Kita juga bisa mengikuti contoh seorang ibu yang pernah bercerita kepada saya. Ia seorang guru di salah satu SMP di Jakarta. Ia harus bangun pagi-pagi untuk menyiapkan sarapan bagi suami dan kedua anak laki-lakinya. Selepas itu Ia harus cepat-cepat pergi ke stasiun kereta dan pergi ke sekolah tempat ia mengajar. Jarak tempuh dari rumah ke tempat ia mengajar sekitar 35 menit. Setelah pulang mengajar, ia juga tidak langsung kembali ke rumahnya, tetapi ke pasar untuk berjualan dari sore hingga malam hari. Sekitar pukul 20.00 ia baru bisa kembali ke rumah. Akan tetapi ia bercerita ia masih menyempatkan diri untuk membaca Kitab Suci sebelum ia pergi tidur. Ibu itu berkata bahwa kegiatan itu ia lakukan sejak 11 tahun lalu dan ia yakin dari Kitab Suci-lah ia memperoleh segala kekuatan dan penghiburan dalam hidup dan segala tantangannya.

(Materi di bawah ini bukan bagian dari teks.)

(** The users of the store after a request: the same, the same with one
    more, or the same with other names and addresses. *)
Lemma dispatch_users (route : Route) (req : Request) (db : Db float) :
  users (db_after (dispatch route req db)) = users db
  \/ (exists user,
        users (db_after (dispatch route req db)) = (users db ++ [user])%list
        /\ User.id user = next_id (map User.id (users db))
        /\ ~ In (User.email user) (map User.email (users db)))
  \/ (map User.id (users (db_after (dispatch route req db)))
      = map User.id (users db)
      /\ map User.email (users (db_after (dispatch route req db)))
         = map User.email (users db)
      /\ map User.password (users (db_after (dispatch route req db)))
         = map User.password (users db)).
Proof.
  destruct (dispatch_cases route req db)
    as [->|[->|(u & _ & [->|[(pid & ->)|[->| ->]]])]].
  - now left.
  - destruct (register_users req db) as [->|(user & -> & Hid & Hf)];
      [now left|].
    right. left. exists user. split; [reflexivity|]. split; [assumption|].
    now apply find_user_none_email.
  - left. apply (cart_writes_cart_only_users 0 u req db).
  - left. apply (cart_writes_cart_only_users pid u req db).
  - left. destruct (checkout_or_nothing u req db) as [Hplaced| ->];
      [|reflexivity].
    destruct (checkout_placed_inv _ _ _ Hplaced) as (t & _ & _ & _ & Hrun).
    now destruct (place_lines_frame _ _ _ _ Hrun) as (-> & _).
  - destruct (profile_after u req db) as [->|(n & a & ->)]; [now left|].
    right. right. apply set_profile_keeps.
Qed.

Lemma add_to_cart_lines (pid : Z) (u : User.t) (req : Request) (db : Db float) :
  map line_key (cart_items (db_after (add_to_cart pid u req db)))
  = map line_key (cart_items db)
  \/ (cart_items (db_after (add_to_cart pid u req db))
      = (cart_items db
           ++ [CartItem.mk (next_id (map CartItem.id (cart_items db)))
                           (User.id u) pid 1])%list
      /\ In pid (map (@Product.id float) (products db))
      /\ find_cart_item db u pid = None).
Proof.
  unfold add_to_cart. destruct (get_product db pid) as [p|] eqn:Hp;
    [|now left]. simpl.
  destruct (find_cart_item db u pid) as [c|] eqn:Hc.
  - left. apply set_quantity_keeps_ids.
  - right. split; [reflexivity|]. split; [|reflexivity].
    pose proof (get_product_id _ _ _ Hp) as Hid.
    unfold get_product in Hp. apply find_some in Hp as [Hin _].
    rewrite <- Hid. now apply in_map.
Qed.

(** The rows a placed checkout writes. *)
Lemma checkout_rows (u : User.t) (req : Request) (db : Db float) :
  placed (checkout u req db) ->
  let db' := db_after (checkout u req db) in
  users db' = users db
  /\ categories db' = categories db
  /\ Forall2 (restocked (user_cart db u)) (products db) (products db')
  /\ cart_items db'
     = filter (fun c => negb (deleted (user_cart db u) c)) (cart_items db)
  /\ (NoDup (map (@OrderItem.id float) (order_items db)) ->
      NoDup (map (@OrderItem.id float) (order_items db')))
  /\ exists order new,
       orders db' = (orders db ++ [order])%list
       /\ Order.id order = next_id (map (@Order.id float) (orders db))
       /\ Order.user_id order = User.id u
       /\ order_items db' = (order_items db ++ new)%list
       /\ Forall2 (records db (Order.id order)) (user_cart db u) new.
Proof.
  intros Hplaced db'.
  destruct (checkout_placed_inv _ _ _ Hplaced) as (total & _ & _ & _ & Hrun).
  fold db' in Hrun.
  destruct (place_lines_frame _ _ _ _ Hrun) as (Hu & Hc & Ho).
  pose proof (place_lines_cart _ _ _ _ Hrun) as Hcart.
  destruct (place_lines_items _ _ _ _ Hrun) as (new & Hitems & Hrec).
  pose proof (place_lines_products _ _ _ _ Hrun) as Hprod.
  pose proof (place_lines_item_ids _ _ _ _ Hrun) as Hids.
  simpl in Hu, Hc, Ho, Hcart, Hitems, Hprod, Hids.
  repeat (split; [assumption|]).
  eexists. exists new. split; [exact Ho|]. now repeat split.
Qed.

(** *** Invariants of the store *)

Lemma NoDup_map_filter {A B} (h : A -> B) (f : A -> bool) (l : list A) :
  NoDup (map h l) -> NoDup (map h (filter f l)).
Proof.
  induction l as [|a l IH]; simpl; intros Hnd; [constructor|].
  inversion Hnd as [|? ? Ha Hl]; subst.
  destruct (f a); simpl; [|now apply IH].
  constructor; [|now apply IH].
  intros Hin. apply Ha. apply in_map_iff in Hin as (x & Hx & Hin).
  apply filter_In in Hin as [Hin _]. rewrite <- Hx. now apply in_map.
Qed.

Lemma line_key_filter_map {B} (F : Z * Z * Z -> bool) (G : Z * Z * Z -> B)
      (l : list CartItem.t) :
  forall l', map line_key l = map line_key l' ->
    map (fun c => G (line_key c)) (filter (fun c => F (line_key c)) l)
    = map (fun c => G (line_key c)) (filter (fun c => F (line_key c)) l').
Proof.
  induction l as [|a l IH]; intros [|a' l'] Hk; simpl in *;
    try discriminate; [reflexivity|].
  assert (Ha : line_key a = line_key a')
    by (unfold line_key; inversion Hk; congruence).
  assert (Hl : map line_key l = map line_key l') by (now inversion Hk).
  rewrite Ha.
  destruct (F (line_key a')); simpl; rewrite ?Ha; now rewrite (IH l' Hl).
Qed.

Lemma line_key_in (l l' : list CartItem.t) (c' : CartItem.t) :
  map line_key l = map line_key l' -> In c' l' ->
  exists c, In c l /\ line_key c = line_key c'.
Proof.
  intros Hk Hin. apply (in_map line_key) in Hin. rewrite <- Hk in Hin.
  apply in_map_iff in Hin as (c & Hc & Hin). now exists c.
Qed.

Ltac by_writer route req db u Hu pid :=
  destruct (dispatch_cases route req db)
    as [->|[->|(u & Hu & [->|[(pid & ->)|[->| ->]]])]].

Lemma dispatch_emails_unique (route : Route) (req : Request) (db : Db float) :
  emails_unique db -> emails_unique (db_after (dispatch route req db)).
Proof.
  unfold emails_unique. intros Hnd.
  destruct (dispatch_users route req db)
    as [->|[(user & -> & _ & Hfresh)|(_ & -> & _)]]; try assumption.
  rewrite map_app. simpl. now apply NoDup_snoc.
Qed.

(** X13. No request makes two accounts share an email: when the emails of
    the users of the store are distinct, they are after any request to any
    route. *)
Theorem emails_stay_unique (route : Route) (req : Request) (db : Db float) :
  emails_unique db -> emails_unique (db_after (dispatch route req db)).
Proof. exact (dispatch_emails_unique route req db). Qed.

Lemma cart_post_key_ids (u : User.t) (req : Request) (db : Db float) :
  NoDup (map CartItem.id (cart_items db)) ->
  NoDup (map CartItem.id (cart_items (cart_post u req db))).
Proof.
  intros Hnd. destruct (cart_post_lines u req db) as [Hk|(line & ->)].
  - now rewrite (line_key_ids _ _ Hk).
  - now apply NoDup_map_filter.
Qed.

Lemma keys_ok_cart_table (db db' : Db float) :
  same_but_cart db db' -> keys_ok db ->
  NoDup (map CartItem.id (cart_items db')) -> keys_ok db'.
Proof.
  intros (Hu & Hc & Hp & Ho & Hi) (Ku & Kc & Kp & Ko & Ki & _) Hcart.
  unfold keys_ok. now rewrite Hu, Hc, Hp, Ho, Hi.
Qed.

Lemma dispatch_keys_ok (route : Route) (req : Request) (db : Db float) :
  keys_ok db -> keys_ok (db_after (dispatch route req db)).
Proof.
  intros Hok. pose proof Hok as (Ku & Kc & Kp & Ko & Ki & Kl).
  by_writer route req db u Hu pid.
  - assumption.
  - destruct (register_users req db) as [->|(user & -> & Hid & _)];
      [assumption|].
    unfold keys_ok, add_user; simpl. split; [|now repeat split].
    rewrite map_app. simpl. apply NoDup_snoc; [assumption|].
    rewrite Hid. apply next_id_fresh.
  - apply (keys_ok_cart_table db); [apply (cart_views_same_but_cart 0)
                                   | assumption |].
    rewrite cart_after. destruct (method req); [assumption|].
    now apply cart_post_key_ids.
  - apply (keys_ok_cart_table db); [apply (cart_views_same_but_cart pid)
                                   | assumption |].
    destruct (add_to_cart_lines pid u req db) as [Hk|(-> & _)].
    + now rewrite (line_key_ids _ _ Hk).
    + rewrite map_app. simpl. apply NoDup_snoc; [assumption|].
      apply next_id_fresh.
  - destruct (checkout_or_nothing u req db) as [Hplaced| ->]; [|assumption].
    destruct (checkout_rows u req db Hplaced)
      as (Hus & Hcs & Hps & Hls & Hids & order & new & Hos & Hoid & _).
    unfold keys_ok. rewrite Hus, Hcs, Hls, Hos, (restocked_ids _ _ _ Hps).
    repeat (split; [assumption|]). split; [|split].
    + rewrite map_app. simpl. apply NoDup_snoc; [assumption|].
      rewrite Hoid. apply next_id_fresh.
    + now apply Hids.
    + now apply NoDup_map_filter.
  - destruct (profile_after u req db) as [->|(n & a & ->)]; [assumption|].
    destruct (set_profile_keeps u n a db) as (Hids & _).
    unfold keys_ok. rewrite Hids. now repeat split.
Qed.
(** * fp-ts effect cores: [State], [TaskEither] and the [number] instances

    A shallow embedding of [src/State.ts] (which holds the [State] module
    followed by the [TaskEither] module) and of [src/number.ts], and the
    properties their specification states about them.

    - A [State<S, A>] is the function [S -> A * S] it is in the source.
    - A [TaskEither<E, A>] is a thunk returning a promise of an [Either].
      Running the thunk and waiting for its promise to settle is one step
      of type [W -> Settled _ * W], where [W] is the world: everything a
      computation can observe or change (counters, logs, spies).
    - A JavaScript [number] is an IEEE 754 binary64 value, [spec_float]. *)

From Stdlib Require Import String DecimalString List ZArith Bool Arith Lia SpecFloat.
Import ListNotations.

Kita tidak mungkin menjadikan ini sebagai satu-satunya jalan untuk membaca Kitab Suci. Kita bebas mencari metode dan waktu yang kiranya dapat dikhususkan untuk membaca Kitab Suci. Kita memiliki kesibukan masing-masing dan memiliki tantangan yang berbeda pula satu sama lain. Oleh karena itu, mari kita cari waktu untuk mengakrabkan diri dengan Kitab Suci. Jangan sampai kita terlarut dalam kata sibuk sebab Yesus berkata “…setiap orang di antara kamu, yang tidak melepaskan diri dari segala miliknya, ia tidak dapat menjadi murid-Ku” (Luk 14:33). Kita harus menjadikan Kitab Suci jadi penerang dan tongkat dalam setiap langkah kita. Semoga Tuhan memberkati. Amin.